- WHAT TO PRODUCE -
Below are records; repeat them all exactly.
◇ ◇ ◇ ◇ ◇
(* ===== verification/Crawl.v ===== *)
(** * The discovery crawl

    src/redfish_ctl/discovery/cmd_discovery.py, class [Discovery]: a depth-first
    walk over the references of a Redfish service that saves each document, the
    status of each URL and the methods it allows, and writes the maps that the mock
    BMC replays from.  The state of a crawl is the manager's state, the dicts of the
    command object and the files it wrote, by name.  The directory, the opening of
    files, and the text of a body that is not JSON are parameters. *)

From stdpp Require Import base list strings pretty.
From Stdlib Require Import Ascii ZArith Lia.
From S2P Require Import Prelude PyVal Effects Query Http Numbers Manager Json Config.

Module Crawl.
Import Http RedfishManager.
Local Open Scope Z_scope.
Local Open Scope py_scope.

(** [DEFAULT_DISCOVERY_MAX_DEPTH] *)
Definition DEFAULT_DISCOVERY_MAX_DEPTH : nat := 32.

(** [REST_API_STATUS_MAP_JSON] *)
Definition REST_API_STATUS_MAP_JSON : string := "rest_api_map.status.json".

(** [self.default_query_filter] *)
Definition default_query_filter : list string :=
  ["LogServices/Sel/Entries"; "JID_"; "StdSecbootpolicy."; "Signatures/StdSecbootpolicy."; "Lclog/Entries/"].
◇ ◇ ◇ ◇ ◇
- OUTPUT FOR THIS EXERCISE -
(* ===== verification/Crawl.v ===== *)
(** * The discovery crawl

    src/redfish_ctl/discovery/cmd_discovery.py, class [Discovery]: a depth-first
    walk over the references of a Redfish service that saves each document, the
    status of each URL and the methods it allows, and writes the maps that the mock
    BMC replays from.  The state of a crawl is the manager's state, the dicts of the
    command object and the files it wrote, by name.  The directory, the opening of
    files, and the text of a body that is not JSON are parameters. *)

From stdpp Require Import base list strings pretty.
From Stdlib Require Import Ascii ZArith Lia.
From S2P Require Import Prelude PyVal Effects Query Http Numbers Manager Json Config.

Module Crawl.
Import Http RedfishManager.
Local Open Scope Z_scope.
Local Open Scope py_scope.

(** [DEFAULT_DISCOVERY_MAX_DEPTH] *)
Definition DEFAULT_DISCOVERY_MAX_DEPTH : nat := 32.

(** [REST_API_STATUS_MAP_JSON] *)
Definition REST_API_STATUS_MAP_JSON : string := "rest_api_map.status.json".

(** [self.default_query_filter] *)
Definition default_query_filter : list string :=
  ["LogServices/Sel/Entries"; "JID_"; "StdSecbootpolicy."; "Signatures/StdSecbootpolicy."; "Lclog/Entries/"].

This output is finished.